Manufacturing high-performance titanium alloy parts for spacecraft, submarines, and medical devices has traditionally been a slow, resource-intensive process. Despite advances in metal 3D printing, optimizing production conditions has still demanded extensive testing and refinement.
To tackle this issue, researchers at the Johns Hopkins Applied Physics Laboratory (APL) identified processing techniques that enhance both production speed and strength of advanced materials.

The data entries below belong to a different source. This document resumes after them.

(* ===== verification/PyPath.v ===== *)
(** * The path functions [src/pdf_tool.py] calls

    [os.path.basename] and [os.path.splitext] (CPython's [posixpath] and
    [genericpath._splitext]) and the pure part of [pathlib.Path]: parsing a
    path string into a root and parts, [str(path)] and [path / name].
    These are library functions, modelled from CPython's source; the
    output-path resolution of [pdf_to_documents] and [pdf_to_images] is
    built from them. *)

From stdpp Require Import base list strings.
From Stdlib Require Import String Ascii Lia.
From S2P Require Import Prelude PyStr.

Module PosixPath.

Definition slash : ascii := "/".
Definition dot : ascii := ".".

(** [s.split(c)] for a one-character separator: never empty,
    ["".split("/") = [""]]. *)
Fixpoint split_on (c : ascii) (s : string) : list string :=
  match s with
  | EmptyString => [""%string]
  | String d s' =>
      let rest := split_on c s' in
      if Ascii.eqb d c then ""%string :: rest
      else match rest with
           | r :: rs => String d r :: rs
           | [] => [String d ""]
           end
  end.

(** [sep.join(l)] *)
Fixpoint join_with (sep : string) (l : list string) : string :=
  match l with
  | [] => ""
  | [x] => x
  | x :: l' => (x ++ sep ++ join_with sep l')%string
  end.

(** [s.rfind(c)]: the last index of [c], [None] standing for [-1]. *)
Fixpoint rfind_from (c : ascii) (s : string) (i : nat) (acc : option nat)
  : option nat :=
  match s with
  | EmptyString => acc
  | String d s' => rfind_from c s' (S i) (if Ascii.eqb c d then Some i else acc)
  end.
Definition rfind (c : ascii) (s : string) : option nat := rfind_from c s 0 None.

(** [p[i:]] *)
Definition drop_from (i : nat) (p : string) : string :=
  substring i (String.length p - i) p.

(** [posixpath.basename]: [i = p.rfind('/') + 1; return p[i:]]. *)
Definition basename (p : string) : string :=
  let i := match rfind slash p with Some k => S k | None => 0 end in
  drop_from i p.

(** The [while filenameIndex < dotIndex] loop of [_splitext]: whether
    some index in [[k, k + fuel)] holds a character other than ['.'].
    It runs exactly [dotIndex - filenameIndex] times. *)
Fixpoint has_non_dot (p : string) (k fuel : nat) : bool :=
  match fuel with
  | 0 => false
  | S f =>
      match String.get k p with
      | Some c => if Ascii.eqb c dot then has_non_dot p (S k) f else true
      | None => true
      end
  end.

(** [genericpath._splitext(p, '/', None, '.')] *)
Definition splitext (p : string) : string * string :=
  let sepIndex := rfind slash p in
  let fi := match sepIndex with Some s => S s | None => 0 end in
  match rfind dot p with
  | Some d =>
      if (fi <=? d) && has_non_dot p fi (d - fi)
      then (substring 0 d p, drop_from d p)
      else (p, ""%string)
  | None => (p, ""%string)
  end.

(** ** Lemmas *)

Fixpoint has_char (c : ascii) (s : string) : bool :=
  match s with
  | EmptyString => false
  | String d s' => Ascii.eqb d c || has_char c s'
  end.

Lemma has_char_app (c : ascii) (a b : string) :
  has_char c (a ++ b) = has_char c a || has_char c b.
Proof.
  induction a as [|d a IH]; [by rewrite string_app_nil_l|]. rewrite string_app_cons. simpl.
  by rewrite IH, orb_assoc.
Qed.

Lemma split_on_no_char (c : ascii) (s : string) :
  has_char c s = false -> split_on c s = [s].
Proof.
  induction s as [|d s IH]; simpl; [done|].
  rewrite orb_false_iff. intros [Hd Hs]. by rewrite Hd, IH.
Qed.

Lemma split_on_app_sep (c : ascii) (x s : string) :
  has_char c x = false ->
  split_on c (x ++ String c s) = x :: split_on c s.
Proof.
  induction x as [|d x IH]; simpl.
  - intros _. by rewrite Ascii.eqb_refl.
  - rewrite orb_false_iff. intros [Hd Hx].
    rewrite ?string_app_cons; simpl. by rewrite Hd, IH.
Qed.

Lemma join_with_cons2 (sep x y : string) (l : list string) :
  join_with sep (x :: y :: l) = (x ++ sep ++ join_with sep (y :: l))%string.
Proof. reflexivity. Qed.

(** Round trip: splitting a join on a separator absent from the parts
    gives the parts back. *)
Lemma split_on_join (c : ascii) (l : list string) :
  l <> [] -> Forall (fun x => has_char c x = false) l ->
  split_on c (join_with (String c "") l) = l.
Proof.
  intros Hne Hl. induction Hl as [|x l Hx Hl IH]; [done|].
  destruct l as [|y l].
  - by apply split_on_no_char.
  - rewrite join_with_cons2, string_app_cons, string_app_nil_l, split_on_app_sep by done.
    rewrite IH; [done|congruence].
Qed.

(** ** [basename] and [splitext] on a path built from its pieces *)

Lemma string_length_app (a b : string) :
  String.length (a ++ b) = String.length a + String.length b.
Proof.
  induction a as [|c a IH]; [by rewrite string_app_nil_l|].
  rewrite string_app_cons. simpl. by rewrite IH.
Qed.

Lemma substring_all (s : string) : substring 0 (String.length s) s = s.
Proof. induction s as [|c s IH]; [done|]. simpl. by rewrite IH. Qed.

Lemma substring_app_l (a b : string) : substring 0 (String.length a) (a ++ b) = a.
Proof.
  induction a as [|c a IH]; [rewrite string_app_nil_l; by destruct b|].
  rewrite string_app_cons. simpl. by rewrite IH.
Qed.

Lemma substring_app_r (a b : string) (m : nat) :
  substring (String.length a) m (a ++ b) = substring 0 m b.
Proof. induction a as [|c a IH]; [by rewrite string_app_nil_l|]. by rewrite string_app_cons. Qed.

(** [(a + b)[len(a):] = b] *)
Lemma drop_from_app (a b : string) : drop_from (String.length a) (a ++ b) = b.
Proof.
  unfold drop_from. rewrite substring_app_r, string_length_app.
  replace (String.length a + String.length b - String.length a) with (String.length b) by lia.
  apply substring_all.
Qed.

Lemma rfind_from_app (c : ascii) (a b : string) (i : nat) (acc : option nat) :
  rfind_from c (a ++ b) i acc = rfind_from c b (i + String.length a) (rfind_from c a i acc).
Proof.
  revert i acc. induction a as [|d a IH]; intros i acc; simpl;
    [by rewrite string_app_nil_l, Nat.add_0_r|].
  rewrite ?string_app_cons. simpl. rewrite IH. by rewrite Nat.add_succ_r.
Qed.

Lemma rfind_from_absent (c : ascii) (s : string) (i : nat) (acc : option nat) :
  has_char c s = false -> rfind_from c s i acc = acc.
Proof.
  revert i acc. induction s as [|d s IH]; intros i acc; simpl; [done|].
  rewrite orb_false_iff, Ascii.eqb_sym. intros [-> Hs]. by apply IH.
Qed.

(** The last [c] of [a ++ c ++ b], when [b] has none, is at [len(a)]. *)
Lemma rfind_last (c : ascii) (a b : string) :
  has_char c b = false -> rfind c (a ++ String c b) = Some (String.length a).
Proof.
  intros Hb. unfold rfind. rewrite rfind_from_app. simpl.
  rewrite Ascii.eqb_refl. by apply rfind_from_absent.
Qed.

Lemma rfind_absent (c : ascii) (s : string) : has_char c s = false -> rfind c s = None.
Proof. apply rfind_from_absent. Qed.

(** [basename] keeps what follows the last slash. *)
Lemma basename_app_slash (dir name : string) :
  has_char slash name = false -> basename (dir ++ String slash name) = name.
Proof.
  intros Hn. unfold basename. rewrite rfind_last by done.
  replace (dir ++ String slash name)%string with ((dir ++ "/") ++ name)%string
    by (by rewrite <- string_app_assoc).
  replace (S (String.length dir)) with (String.length (dir ++ "/")) by
    (rewrite string_length_app; simpl; lia).
  apply drop_from_app.
Qed.

Lemma basename_no_slash (name : string) :
  has_char slash name = false -> basename name = name.
Proof.
  intros Hn. unfold basename, drop_from. rewrite rfind_absent, Nat.sub_0_r by done.
  apply substring_all.
Qed.

Lemma has_non_dot_app (a b : string) (k fuel : nat) :
  k + fuel <= String.length a -> has_non_dot (a ++ b) k fuel = has_non_dot a k fuel.
Proof.
  revert k. induction fuel as [|f IH]; intros k Hk; [done|]. simpl.
  rewrite <- (append_correct1 a b k) by lia.
  destruct (String.get k a); [|done]. case_match; [|done]. apply IH. lia.
Qed.

(** [splitext] of a slash-free [stem + "." + ext], where [ext] has no
    dot and [stem] some character other than a dot, splits at that dot. *)
Lemma splitext_stem_ext (stem ext : string) :
  has_char slash stem = false -> has_char slash ext = false -> has_char dot ext = false ->
  has_non_dot stem 0 (String.length stem) = true ->
  splitext (stem ++ String dot ext) = (stem, String dot ext).
Proof.
  intros Hs He Hd Hnd. unfold splitext.
  assert (Hp : has_char slash (stem ++ String dot ext) = false)
    by (rewrite has_char_app, Hs; simpl; by rewrite He).
  rewrite (rfind_absent slash _ Hp).
  rewrite rfind_last by done. simpl. rewrite Nat.sub_0_r.
  rewrite has_non_dot_app, Hnd by lia. simpl.
  by rewrite substring_app_l, drop_from_app.
Qed.

(** The file stem [os.path.splitext(os.path.basename(p))[0]] of a path
    [dir + "/" + stem + "." + ext]. *)
Lemma splitext_basename (dir stem ext : string) :
  has_char slash stem = false -> has_non_dot stem 0 (String.length stem) = true ->
  has_char slash ext = false -> has_char dot ext = false ->
  splitext (basename (dir ++ "/" ++ stem ++ "." ++ ext)) = (stem, "." ++ ext)%string.
Proof.
  intros Hs Hnd He Hd. rewrite !string_app_cons, !string_app_nil_l.
  rewrite basename_app_slash by (rewrite has_char_app, Hs; simpl; by rewrite He).
  by apply splitext_stem_ext.
Qed.

End PosixPath.

Module PurePath.
Import PosixPath.

(** A [PurePosixPath]: its root ([""], ["/"] or ["//"]) and its parts. *)
Record t := mk { root : string; parts : list string }.

Fixpoint lstrip_slash (s : string) : string :=
  match s with
  | String c s' => if Ascii.eqb c slash then lstrip_slash s' else s
  | EmptyString => EmptyString
  end.

(** [posixpath.splitroot] without the drive: exactly two leading slashes
    are kept, one or three and more collapse to ["/"]. *)
Definition splitroot (p : string) : string * string :=
  match p with
  | String c1 r1 =>
      if Ascii.eqb c1 slash then
        match r1 with
        | String c2 r2 =>
            if Ascii.eqb c2 slash then
              match r2 with
              | String c3 _ =>
                  if Ascii.eqb c3 slash then ("/"%string, lstrip_slash p)
                  else ("//"%string, r2)
              | EmptyString => ("//"%string, r2)
              end
            else ("/"%string, lstrip_slash p)
        | EmptyString => ("/"%string, lstrip_slash p)
        end
      else (""%string, p)
  | EmptyString => (""%string, p)
  end.

Definition keep_part (x : string) : bool :=
  negb (String.eqb x "") && negb (String.eqb x ".").

(** [PurePosixPath(s)]: [[x for x in rel.split('/') if x and x != '.']]. *)
Definition parse (s : string) : t :=
  let '(r, rel) := splitroot s in
  mk r (List.filter keep_part (split_on slash rel)).

(** [str(path)] *)
Definition to_str (p : t) : string :=
  if String.eqb (root p) "" then
    match parts p with
    | [] => "."
    | ps => join_with "/" ps
    end
  else (root p ++ join_with "/" (parts p))%string.

(** [path / name] *)
Definition div (p : t) (name : string) : t :=
  let q := parse name in
  if String.eqb (root q) "" then mk (root p) (parts p ++ parts q) else q.

(** A part as [str.split] and the filter keep it: no slash, not empty,
    not ["."]. *)
Definition simple_name (x : string) : bool :=
  negb (has_char slash x) && keep_part x.

Lemma parse_simple_name (x : string) :
  simple_name x = true -> parse x = mk "" [x].
Proof.
  unfold simple_name. rewrite andb_true_iff, negb_true_iff. intros [Hs Hk].
  unfold parse. destruct x as [|c x]; [done|].
  simpl in Hs. apply orb_false_iff in Hs as [Hc Hs].
  assert (Hc' : Ascii.eqb c slash = false) by done.
  simpl splitroot. rewrite Hc'.
  rewrite (split_on_no_char slash (String c x)) by (simpl; by rewrite Hc).
  simpl. by rewrite Hk.
Qed.

Lemma join_with_snoc (l : list string) (x : string) :
  l <> [] -> join_with "/" (l ++ [x]) = (join_with "/" l ++ "/" ++ x)%string.
Proof.
  induction l as [|y l IH]; [done|]. intros _.
  destruct l as [|z l]; [done|].
  change ((y :: z :: l) ++ [x]) with (y :: z :: (l ++ [x])).
  rewrite !join_with_cons2. change (z :: l ++ [x]) with ((z :: l) ++ [x]).
  rewrite IH by done. by rewrite <- !string_app_assoc.
Qed.

Lemma simple_name_dotted (stem x : string) :
  has_char slash stem = false -> stem <> ""%string -> has_char slash x = false ->
  simple_name (stem ++ "." ++ x) = true.
Proof.
  intros Hs Hne Hx. destruct stem as [|c r]; [done|].
  unfold simple_name, keep_part. rewrite !has_char_app, Hs, Hx.
  rewrite !string_app_cons, string_app_nil_l. simpl.
  destruct (c =? ".")%char; [|done].
  destruct r; [by rewrite string_app_nil_l | by rewrite string_app_cons].
Qed.

Lemma simple_name_stem (stem : string) :
  has_char slash stem = false -> has_non_dot stem 0 (String.length stem) = true ->
  simple_name stem = true.
Proof.
  intros Hs Hnd. unfold simple_name, keep_part. rewrite Hs. simpl.
  destruct (String.eqb_spec stem ""); [by subst|].
  destruct (String.eqb_spec stem "."); [by subst|]. done.
Qed.

Lemma has_non_dot_nonempty (stem : string) :
  has_non_dot stem 0 (String.length stem) = true -> stem <> ""%string.
Proof. by intros H ->. Qed.

(** [str(Path(d) / name)] for an absolute directory written in normal
    form ["/" + "/".join(comps)] and a simple file name: the two joined
    by one slash. *)
Lemma div_to_str_normal (comps : list string) (name : string) :
  comps <> [] -> Forall (fun x => simple_name x = true) comps ->
  simple_name name = true ->
  to_str (div (parse ("/" ++ join_with "/" comps)) name)
  = ("/" ++ join_with "/" comps ++ "/" ++ name)%string.
Proof.
  intros Hne Hc Hn.
  assert (Hsplit : split_on slash (join_with "/" comps) = comps).
  { apply split_on_join; [done|]. eapply Forall_impl; [exact Hc|].
    intros x Hx. unfold simple_name in Hx. apply andb_true_iff in Hx as [Hx _].
    by apply negb_true_iff. }
  assert (Hfilt : List.filter keep_part comps = comps).
  { apply filter_all_true. eapply Forall_impl; [exact Hc|].
    intros x Hx. unfold simple_name in Hx. by apply andb_true_iff in Hx as [_ Hx]. }
  assert (Hhead : exists c r, join_with "/" comps = String c r /\ Ascii.eqb c slash = false).
  { destruct comps as [|x l]; [done|]. inversion Hc as [|? ? Hx _]; subst.
    unfold simple_name in Hx. apply andb_true_iff in Hx as [Hx Hk].
    destruct x as [|c r]; [done|]. simpl in Hx.
    apply negb_true_iff, orb_false_iff in Hx as [Hc0 _].
    destruct l; simpl; eexists c, _; rewrite ?string_app_cons; split; eauto. }
  destruct Hhead as (c & r & Hj & Hcs).
  unfold div. rewrite parse_simple_name by done.
  unfold parse. rewrite string_app_cons, string_app_nil_l, Hj.
  simpl splitroot. rewrite Hcs. simpl lstrip_slash.
  rewrite <- Hj, Hsplit, Hfilt. unfold to_str. simpl.
  rewrite join_with_snoc by done. by rewrite string_app_cons, string_app_nil_l.
Qed.

End PurePath.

APL advances laser-based manufacturing to meet defense needs
The U.S. must rapidly scale manufacturing to meet the demands of current and future conflicts, according to Morgan Trexler, program manager for Science of Extreme and Multifunctional Materials at APL. To address this, APL is advancing laser-based additive manufacturing research, enabling the rapid development of mission-ready materials that keep pace with evolving operational challenges.
Using AI-driven models, the team identified new manufacturing conditions for laser powder bed fusion, a metal 3D-printing method. Their findings challenge existing assumptions, revealing a wider processing window for producing dense, high-quality titanium with customizable mechanical properties.
Co-author Brendan Croom explained that the discovery redefines how materials processing is approached. For years, certain processing parameters were considered off-limits due to the risk of poor-quality results. By using AI to explore a broader range of possibilities, the team identified new processing regions that enable faster printing while maintaining or even enhancing material strength and ductility. This development now allows engineers to optimize processing settings based on specific performance needs.
Furthermore, these findings could benefit industries relying on high-performance titanium parts by enabling the production of stronger, lighter components at higher speeds, enhancing efficiency in shipbuilding, aviation, and medical devices, while advancing additive manufacturing for aerospace and defense.
Integrating AI to speed up material validation for extreme environments
At the Whiting School of Engineering, researchers, including Somnath Ghosh, are applying AI-driven simulations to predict the performance of additively manufactured materials in extreme environments.
Ghosh co-leads a NASA Space Technology Research Institute (STRI) in collaboration with Carnegie Mellon, focused on developing advanced computational models to accelerate material qualification and certification. The goal is to reduce the time required to design, test, and validate new materials for space applications, aligning closely with APL’s efforts to refine titanium manufacturing processes.
When Steve Storck, chief scientist for manufacturing technologies in APL’s Research and Exploratory Development Department, joined the laboratory in 2015, he identified key limitations in the field. One major barrier to using additive manufacturing across the Department of Defense was materials availability, as each design required specific materials, yet robust processing conditions were lacking for most.
Titanium was one of the few materials that met DoD needs and had been optimized to match or exceed traditional manufacturing performance. The team recognized that expanding the range of materials and refining processing parameters was crucial to fully unlock the potential of additive manufacturing.
After several years of research, Storck’s team developed a rapid material optimization framework, leading to a 2020 patent and a 2021 study on defect impacts published in the Johns Hopkins APL Technical Digest. This framework laid the foundation for the latest study, where the team applied machine learning to explore a wide range of processing parameters, significantly improving efficiency and precision compared to traditional methods.
“We’re finding entirely new ways to process these materials, unlocking capabilities that weren’t previously considered. In a short amount of time, we discovered processing conditions that pushed performance beyond what was thought possible.” Storck noted.